Task —
The required output is a copy of each line in the material below that includes "match".

Data extract —
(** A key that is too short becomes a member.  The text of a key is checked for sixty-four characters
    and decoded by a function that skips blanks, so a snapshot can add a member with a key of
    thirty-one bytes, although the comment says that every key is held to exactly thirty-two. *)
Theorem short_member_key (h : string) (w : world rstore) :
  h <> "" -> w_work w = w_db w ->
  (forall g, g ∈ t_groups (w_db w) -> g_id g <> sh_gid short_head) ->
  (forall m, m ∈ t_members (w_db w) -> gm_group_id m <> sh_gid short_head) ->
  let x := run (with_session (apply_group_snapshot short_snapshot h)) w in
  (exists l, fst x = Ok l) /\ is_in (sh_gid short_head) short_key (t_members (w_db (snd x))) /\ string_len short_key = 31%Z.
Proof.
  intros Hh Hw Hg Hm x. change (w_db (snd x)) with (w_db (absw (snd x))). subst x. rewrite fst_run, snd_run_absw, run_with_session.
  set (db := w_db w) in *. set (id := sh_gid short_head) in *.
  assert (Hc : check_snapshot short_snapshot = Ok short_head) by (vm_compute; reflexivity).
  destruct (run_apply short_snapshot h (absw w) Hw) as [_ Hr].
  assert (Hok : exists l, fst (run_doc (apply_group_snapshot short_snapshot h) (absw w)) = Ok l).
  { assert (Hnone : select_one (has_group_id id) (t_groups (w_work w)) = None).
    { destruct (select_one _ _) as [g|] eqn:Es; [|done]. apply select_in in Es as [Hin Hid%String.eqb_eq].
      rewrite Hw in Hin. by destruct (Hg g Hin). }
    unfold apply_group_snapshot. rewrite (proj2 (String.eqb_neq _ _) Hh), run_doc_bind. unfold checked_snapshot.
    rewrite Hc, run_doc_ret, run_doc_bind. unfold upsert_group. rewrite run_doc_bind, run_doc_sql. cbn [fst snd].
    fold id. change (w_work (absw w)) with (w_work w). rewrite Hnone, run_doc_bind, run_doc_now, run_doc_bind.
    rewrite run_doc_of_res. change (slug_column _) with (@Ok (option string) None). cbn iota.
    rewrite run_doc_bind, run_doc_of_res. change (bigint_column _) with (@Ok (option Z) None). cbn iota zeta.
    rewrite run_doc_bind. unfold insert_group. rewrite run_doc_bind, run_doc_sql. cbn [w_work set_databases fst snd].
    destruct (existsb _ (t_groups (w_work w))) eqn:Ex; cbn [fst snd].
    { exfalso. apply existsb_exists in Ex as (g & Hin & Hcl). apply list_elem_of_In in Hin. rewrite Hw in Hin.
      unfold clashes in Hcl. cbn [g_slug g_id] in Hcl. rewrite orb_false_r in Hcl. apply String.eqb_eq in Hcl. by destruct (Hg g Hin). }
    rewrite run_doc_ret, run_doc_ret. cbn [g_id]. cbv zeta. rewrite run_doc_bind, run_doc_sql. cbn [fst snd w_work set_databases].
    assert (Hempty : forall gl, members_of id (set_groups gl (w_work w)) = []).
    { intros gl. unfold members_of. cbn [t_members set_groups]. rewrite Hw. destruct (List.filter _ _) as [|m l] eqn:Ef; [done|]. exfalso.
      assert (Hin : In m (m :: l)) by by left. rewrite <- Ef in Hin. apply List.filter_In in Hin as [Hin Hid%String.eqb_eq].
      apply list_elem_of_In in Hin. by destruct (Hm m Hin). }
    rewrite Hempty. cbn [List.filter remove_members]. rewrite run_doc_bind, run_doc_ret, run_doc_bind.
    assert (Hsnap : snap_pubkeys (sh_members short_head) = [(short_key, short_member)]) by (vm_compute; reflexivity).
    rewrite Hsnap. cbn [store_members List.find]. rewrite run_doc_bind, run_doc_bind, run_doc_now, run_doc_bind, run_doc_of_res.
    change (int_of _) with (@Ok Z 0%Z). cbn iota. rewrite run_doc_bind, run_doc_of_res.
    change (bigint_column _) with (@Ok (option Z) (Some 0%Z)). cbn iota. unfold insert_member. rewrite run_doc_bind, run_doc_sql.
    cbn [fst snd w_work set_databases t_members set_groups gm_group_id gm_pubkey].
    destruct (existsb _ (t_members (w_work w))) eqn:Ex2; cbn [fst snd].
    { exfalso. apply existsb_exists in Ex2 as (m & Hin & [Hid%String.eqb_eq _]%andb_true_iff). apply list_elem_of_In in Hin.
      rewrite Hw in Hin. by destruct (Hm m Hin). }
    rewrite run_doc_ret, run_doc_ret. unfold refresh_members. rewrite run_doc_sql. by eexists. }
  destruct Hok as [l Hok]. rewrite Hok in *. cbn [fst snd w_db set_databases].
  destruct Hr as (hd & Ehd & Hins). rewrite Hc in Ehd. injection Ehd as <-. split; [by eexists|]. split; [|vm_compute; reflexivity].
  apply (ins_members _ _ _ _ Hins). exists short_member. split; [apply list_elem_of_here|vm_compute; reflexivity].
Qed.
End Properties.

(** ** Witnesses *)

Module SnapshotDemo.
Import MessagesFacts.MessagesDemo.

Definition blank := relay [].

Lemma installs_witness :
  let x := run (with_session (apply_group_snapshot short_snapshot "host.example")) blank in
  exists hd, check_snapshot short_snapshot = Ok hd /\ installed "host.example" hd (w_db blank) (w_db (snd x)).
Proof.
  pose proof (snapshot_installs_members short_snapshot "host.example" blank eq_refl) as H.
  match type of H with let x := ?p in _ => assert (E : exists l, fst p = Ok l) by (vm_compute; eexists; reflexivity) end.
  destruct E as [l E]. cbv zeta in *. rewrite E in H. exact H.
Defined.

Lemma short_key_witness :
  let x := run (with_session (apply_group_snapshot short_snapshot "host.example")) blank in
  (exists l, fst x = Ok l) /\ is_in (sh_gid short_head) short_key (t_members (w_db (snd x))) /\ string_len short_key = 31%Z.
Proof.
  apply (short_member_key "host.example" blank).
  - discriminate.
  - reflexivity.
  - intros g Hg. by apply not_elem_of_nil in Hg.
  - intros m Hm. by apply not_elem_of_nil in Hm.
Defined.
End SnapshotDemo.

---

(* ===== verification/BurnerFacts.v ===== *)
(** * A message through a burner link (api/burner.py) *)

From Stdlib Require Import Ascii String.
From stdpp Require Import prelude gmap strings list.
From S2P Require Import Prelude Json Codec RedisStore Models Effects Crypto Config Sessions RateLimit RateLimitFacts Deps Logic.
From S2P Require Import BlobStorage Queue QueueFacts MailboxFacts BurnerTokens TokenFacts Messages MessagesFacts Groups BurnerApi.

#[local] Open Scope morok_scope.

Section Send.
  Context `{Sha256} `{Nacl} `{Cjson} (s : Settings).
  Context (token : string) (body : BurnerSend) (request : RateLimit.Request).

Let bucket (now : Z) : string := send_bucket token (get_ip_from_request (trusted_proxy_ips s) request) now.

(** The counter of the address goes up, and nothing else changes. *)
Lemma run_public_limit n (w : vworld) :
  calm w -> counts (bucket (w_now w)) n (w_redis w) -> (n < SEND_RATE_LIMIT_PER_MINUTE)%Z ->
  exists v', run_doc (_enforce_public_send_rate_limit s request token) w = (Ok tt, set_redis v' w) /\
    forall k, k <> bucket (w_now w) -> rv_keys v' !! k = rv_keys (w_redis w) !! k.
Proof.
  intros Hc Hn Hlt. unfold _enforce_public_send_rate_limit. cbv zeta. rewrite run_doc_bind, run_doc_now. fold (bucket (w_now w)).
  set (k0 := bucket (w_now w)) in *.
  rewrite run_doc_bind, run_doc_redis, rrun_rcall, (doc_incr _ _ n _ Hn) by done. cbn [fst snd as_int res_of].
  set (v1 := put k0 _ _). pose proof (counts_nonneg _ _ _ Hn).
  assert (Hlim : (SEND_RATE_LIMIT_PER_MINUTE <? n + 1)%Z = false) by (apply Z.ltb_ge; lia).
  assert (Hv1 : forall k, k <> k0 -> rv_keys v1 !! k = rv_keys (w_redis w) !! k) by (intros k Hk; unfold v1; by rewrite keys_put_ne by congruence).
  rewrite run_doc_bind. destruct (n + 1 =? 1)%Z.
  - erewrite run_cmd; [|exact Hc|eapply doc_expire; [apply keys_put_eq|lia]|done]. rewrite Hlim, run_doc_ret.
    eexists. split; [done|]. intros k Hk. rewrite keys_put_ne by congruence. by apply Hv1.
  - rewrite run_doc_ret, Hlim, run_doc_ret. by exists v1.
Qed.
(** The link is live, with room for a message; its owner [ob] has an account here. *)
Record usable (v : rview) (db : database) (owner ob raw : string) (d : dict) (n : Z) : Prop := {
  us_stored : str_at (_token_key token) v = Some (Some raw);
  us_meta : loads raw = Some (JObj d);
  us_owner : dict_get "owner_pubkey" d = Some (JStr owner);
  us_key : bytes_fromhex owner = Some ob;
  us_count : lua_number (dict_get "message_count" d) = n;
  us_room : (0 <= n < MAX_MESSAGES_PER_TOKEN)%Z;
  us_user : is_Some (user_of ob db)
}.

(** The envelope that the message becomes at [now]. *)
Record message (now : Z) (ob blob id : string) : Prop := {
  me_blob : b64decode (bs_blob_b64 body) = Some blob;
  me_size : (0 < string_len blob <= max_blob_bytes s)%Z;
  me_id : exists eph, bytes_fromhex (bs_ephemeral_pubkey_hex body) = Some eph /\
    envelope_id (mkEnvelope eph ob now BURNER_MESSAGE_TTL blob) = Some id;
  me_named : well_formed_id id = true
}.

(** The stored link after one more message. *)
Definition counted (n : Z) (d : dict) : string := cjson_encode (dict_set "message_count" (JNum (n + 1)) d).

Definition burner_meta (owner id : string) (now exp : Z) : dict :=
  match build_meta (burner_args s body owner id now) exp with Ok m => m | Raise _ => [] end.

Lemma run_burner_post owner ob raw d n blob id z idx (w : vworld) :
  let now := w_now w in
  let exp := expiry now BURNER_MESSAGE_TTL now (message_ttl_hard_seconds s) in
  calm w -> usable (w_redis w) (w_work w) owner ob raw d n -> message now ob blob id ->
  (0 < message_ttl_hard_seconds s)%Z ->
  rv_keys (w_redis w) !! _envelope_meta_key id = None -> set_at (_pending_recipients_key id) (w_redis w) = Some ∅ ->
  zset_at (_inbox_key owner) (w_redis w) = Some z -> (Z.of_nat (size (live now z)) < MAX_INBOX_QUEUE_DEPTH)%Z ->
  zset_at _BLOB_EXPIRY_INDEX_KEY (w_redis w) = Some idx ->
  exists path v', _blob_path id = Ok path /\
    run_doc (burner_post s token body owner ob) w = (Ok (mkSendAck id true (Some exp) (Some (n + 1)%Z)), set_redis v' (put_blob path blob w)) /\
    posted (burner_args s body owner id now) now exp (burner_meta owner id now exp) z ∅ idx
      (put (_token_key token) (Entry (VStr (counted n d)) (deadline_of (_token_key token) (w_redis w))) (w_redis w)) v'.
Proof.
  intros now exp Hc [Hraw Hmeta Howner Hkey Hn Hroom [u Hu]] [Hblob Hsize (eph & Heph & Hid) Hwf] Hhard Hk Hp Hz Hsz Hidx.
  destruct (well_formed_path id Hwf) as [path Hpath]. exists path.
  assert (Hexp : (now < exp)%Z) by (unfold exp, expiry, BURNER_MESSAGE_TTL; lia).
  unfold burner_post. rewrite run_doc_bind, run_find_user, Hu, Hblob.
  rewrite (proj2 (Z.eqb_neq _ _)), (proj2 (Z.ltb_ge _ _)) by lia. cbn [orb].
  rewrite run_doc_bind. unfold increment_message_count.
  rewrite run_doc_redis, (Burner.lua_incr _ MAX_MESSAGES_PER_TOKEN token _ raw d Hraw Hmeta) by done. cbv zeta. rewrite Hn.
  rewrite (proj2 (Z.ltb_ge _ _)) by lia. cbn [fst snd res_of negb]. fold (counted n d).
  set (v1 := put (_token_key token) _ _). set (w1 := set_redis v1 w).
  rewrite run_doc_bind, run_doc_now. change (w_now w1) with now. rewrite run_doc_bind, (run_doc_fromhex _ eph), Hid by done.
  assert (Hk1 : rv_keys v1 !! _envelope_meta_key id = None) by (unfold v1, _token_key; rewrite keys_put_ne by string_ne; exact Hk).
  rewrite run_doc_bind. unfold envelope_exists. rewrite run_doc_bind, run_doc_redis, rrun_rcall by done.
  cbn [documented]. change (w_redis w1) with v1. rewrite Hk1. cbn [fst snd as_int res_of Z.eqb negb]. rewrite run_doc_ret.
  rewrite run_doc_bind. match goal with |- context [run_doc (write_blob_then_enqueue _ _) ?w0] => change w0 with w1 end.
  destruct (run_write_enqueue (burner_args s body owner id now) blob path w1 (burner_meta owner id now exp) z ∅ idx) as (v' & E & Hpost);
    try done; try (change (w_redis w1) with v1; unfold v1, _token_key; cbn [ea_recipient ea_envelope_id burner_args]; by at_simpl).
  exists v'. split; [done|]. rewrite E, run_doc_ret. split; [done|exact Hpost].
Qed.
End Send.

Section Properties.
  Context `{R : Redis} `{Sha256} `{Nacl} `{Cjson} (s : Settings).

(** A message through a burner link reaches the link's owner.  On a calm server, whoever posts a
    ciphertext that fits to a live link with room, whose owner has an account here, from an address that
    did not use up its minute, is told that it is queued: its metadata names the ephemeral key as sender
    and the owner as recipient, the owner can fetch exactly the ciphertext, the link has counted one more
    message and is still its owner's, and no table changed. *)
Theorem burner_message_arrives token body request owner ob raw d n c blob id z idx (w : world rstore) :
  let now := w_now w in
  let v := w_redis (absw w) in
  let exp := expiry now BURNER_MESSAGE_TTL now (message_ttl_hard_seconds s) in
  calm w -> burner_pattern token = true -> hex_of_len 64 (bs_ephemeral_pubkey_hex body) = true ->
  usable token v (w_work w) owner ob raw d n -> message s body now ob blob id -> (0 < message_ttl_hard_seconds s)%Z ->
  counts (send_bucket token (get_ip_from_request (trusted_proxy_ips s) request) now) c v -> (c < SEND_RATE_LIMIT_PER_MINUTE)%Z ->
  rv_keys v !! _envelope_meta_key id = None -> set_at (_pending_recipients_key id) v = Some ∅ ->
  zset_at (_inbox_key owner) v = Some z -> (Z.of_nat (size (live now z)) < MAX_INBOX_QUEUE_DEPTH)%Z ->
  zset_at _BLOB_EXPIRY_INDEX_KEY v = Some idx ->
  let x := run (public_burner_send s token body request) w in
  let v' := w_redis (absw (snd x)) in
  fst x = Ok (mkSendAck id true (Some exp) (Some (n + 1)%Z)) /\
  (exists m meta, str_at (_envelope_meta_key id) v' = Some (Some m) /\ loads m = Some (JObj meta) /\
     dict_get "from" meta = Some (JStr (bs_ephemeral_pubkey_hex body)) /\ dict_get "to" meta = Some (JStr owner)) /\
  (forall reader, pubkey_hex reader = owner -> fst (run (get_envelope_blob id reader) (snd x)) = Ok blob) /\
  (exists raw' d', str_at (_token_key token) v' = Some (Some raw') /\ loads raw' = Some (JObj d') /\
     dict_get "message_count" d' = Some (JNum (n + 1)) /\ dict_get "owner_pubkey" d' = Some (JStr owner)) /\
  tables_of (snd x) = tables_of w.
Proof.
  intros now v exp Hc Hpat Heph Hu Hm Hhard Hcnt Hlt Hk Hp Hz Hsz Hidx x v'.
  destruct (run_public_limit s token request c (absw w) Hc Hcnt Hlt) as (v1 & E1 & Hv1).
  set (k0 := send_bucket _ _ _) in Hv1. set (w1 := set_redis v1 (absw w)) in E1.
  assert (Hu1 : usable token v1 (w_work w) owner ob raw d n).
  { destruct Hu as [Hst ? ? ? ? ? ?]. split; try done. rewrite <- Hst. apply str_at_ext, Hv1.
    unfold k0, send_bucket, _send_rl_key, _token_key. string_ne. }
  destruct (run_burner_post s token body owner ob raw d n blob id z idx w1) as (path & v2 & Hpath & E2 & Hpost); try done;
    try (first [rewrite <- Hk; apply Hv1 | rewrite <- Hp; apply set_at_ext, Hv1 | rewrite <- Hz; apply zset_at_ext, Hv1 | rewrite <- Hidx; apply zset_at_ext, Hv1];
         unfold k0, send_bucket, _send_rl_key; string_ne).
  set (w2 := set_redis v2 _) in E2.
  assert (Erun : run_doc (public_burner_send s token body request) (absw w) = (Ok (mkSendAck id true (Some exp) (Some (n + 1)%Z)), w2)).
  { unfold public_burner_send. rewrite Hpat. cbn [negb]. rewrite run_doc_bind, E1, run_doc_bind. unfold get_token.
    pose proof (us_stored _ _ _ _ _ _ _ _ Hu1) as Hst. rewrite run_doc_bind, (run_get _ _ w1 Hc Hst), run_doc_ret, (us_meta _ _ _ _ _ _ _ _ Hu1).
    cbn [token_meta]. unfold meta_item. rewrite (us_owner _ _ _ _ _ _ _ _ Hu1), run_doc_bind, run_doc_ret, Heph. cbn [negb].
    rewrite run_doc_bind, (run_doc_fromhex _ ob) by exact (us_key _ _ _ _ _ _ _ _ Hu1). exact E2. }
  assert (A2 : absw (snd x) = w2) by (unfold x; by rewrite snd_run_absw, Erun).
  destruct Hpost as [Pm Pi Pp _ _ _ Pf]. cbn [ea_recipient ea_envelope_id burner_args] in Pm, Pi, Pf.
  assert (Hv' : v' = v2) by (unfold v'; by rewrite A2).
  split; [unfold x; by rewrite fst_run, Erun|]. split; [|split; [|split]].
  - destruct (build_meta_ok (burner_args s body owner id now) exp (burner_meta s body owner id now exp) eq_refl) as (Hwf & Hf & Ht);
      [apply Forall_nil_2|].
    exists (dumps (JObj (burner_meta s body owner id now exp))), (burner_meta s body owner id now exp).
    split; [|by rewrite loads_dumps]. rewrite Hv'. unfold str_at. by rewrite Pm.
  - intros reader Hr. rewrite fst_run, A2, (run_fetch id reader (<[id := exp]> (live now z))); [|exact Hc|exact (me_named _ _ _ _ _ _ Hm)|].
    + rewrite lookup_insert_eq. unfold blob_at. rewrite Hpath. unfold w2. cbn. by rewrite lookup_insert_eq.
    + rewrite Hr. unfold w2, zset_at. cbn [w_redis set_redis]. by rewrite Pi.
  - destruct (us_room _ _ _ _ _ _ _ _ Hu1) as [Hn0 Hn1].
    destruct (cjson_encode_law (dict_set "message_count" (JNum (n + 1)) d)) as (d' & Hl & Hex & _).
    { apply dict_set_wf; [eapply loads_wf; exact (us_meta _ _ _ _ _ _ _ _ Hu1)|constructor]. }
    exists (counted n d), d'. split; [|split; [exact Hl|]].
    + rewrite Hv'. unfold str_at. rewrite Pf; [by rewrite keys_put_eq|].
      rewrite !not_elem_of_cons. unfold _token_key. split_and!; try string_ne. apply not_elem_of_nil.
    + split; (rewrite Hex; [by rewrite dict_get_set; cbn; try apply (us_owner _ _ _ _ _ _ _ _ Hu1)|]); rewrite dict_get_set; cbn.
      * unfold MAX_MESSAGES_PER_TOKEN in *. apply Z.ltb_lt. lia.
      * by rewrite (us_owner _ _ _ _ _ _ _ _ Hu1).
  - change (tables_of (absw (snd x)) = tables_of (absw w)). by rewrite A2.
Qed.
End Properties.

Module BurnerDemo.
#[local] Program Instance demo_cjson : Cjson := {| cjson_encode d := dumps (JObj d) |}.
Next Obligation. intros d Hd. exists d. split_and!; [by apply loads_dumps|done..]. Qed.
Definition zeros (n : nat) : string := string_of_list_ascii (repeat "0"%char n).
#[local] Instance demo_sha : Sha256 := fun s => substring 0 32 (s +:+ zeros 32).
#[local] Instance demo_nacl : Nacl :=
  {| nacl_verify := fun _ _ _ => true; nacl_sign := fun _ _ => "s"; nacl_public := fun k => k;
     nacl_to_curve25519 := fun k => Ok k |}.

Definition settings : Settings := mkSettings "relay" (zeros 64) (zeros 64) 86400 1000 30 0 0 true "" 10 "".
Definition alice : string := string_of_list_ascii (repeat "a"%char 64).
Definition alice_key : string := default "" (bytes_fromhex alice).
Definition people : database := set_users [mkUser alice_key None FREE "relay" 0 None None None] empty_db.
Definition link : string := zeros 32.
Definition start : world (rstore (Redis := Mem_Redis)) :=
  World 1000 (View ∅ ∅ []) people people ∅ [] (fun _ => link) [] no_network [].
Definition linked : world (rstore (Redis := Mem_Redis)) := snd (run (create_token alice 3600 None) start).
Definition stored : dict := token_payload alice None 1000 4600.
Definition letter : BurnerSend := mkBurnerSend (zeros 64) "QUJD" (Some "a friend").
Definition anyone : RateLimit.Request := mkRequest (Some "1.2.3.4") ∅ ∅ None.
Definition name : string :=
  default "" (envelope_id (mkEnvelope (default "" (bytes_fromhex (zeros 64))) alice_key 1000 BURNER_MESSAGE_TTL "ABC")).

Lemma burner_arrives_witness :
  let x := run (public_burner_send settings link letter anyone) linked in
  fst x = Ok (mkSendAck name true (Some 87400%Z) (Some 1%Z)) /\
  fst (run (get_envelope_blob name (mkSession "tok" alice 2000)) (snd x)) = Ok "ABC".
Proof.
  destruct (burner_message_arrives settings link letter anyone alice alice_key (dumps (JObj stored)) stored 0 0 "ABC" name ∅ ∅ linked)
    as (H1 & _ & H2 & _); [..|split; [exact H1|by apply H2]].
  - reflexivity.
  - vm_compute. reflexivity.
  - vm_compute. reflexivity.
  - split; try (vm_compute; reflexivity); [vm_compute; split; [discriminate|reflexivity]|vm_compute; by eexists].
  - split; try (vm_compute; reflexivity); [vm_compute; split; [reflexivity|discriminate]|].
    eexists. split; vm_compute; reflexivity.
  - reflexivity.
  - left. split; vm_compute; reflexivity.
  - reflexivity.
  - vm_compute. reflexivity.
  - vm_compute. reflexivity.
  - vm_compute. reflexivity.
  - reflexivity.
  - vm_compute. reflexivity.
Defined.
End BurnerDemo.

Solution to this exercise —
  match type of H with let x := ?p in _ => assert (E : exists l, fst p = Ok l) by (vm_compute; eexists; reflexivity) end.
  match build_meta (burner_args s body owner id now) exp with Ok m => m | Raise _ => [] end.
  rewrite run_doc_bind. match goal with |- context [run_doc (write_blob_then_enqueue _ _) ?w0] => change w0 with w1 end.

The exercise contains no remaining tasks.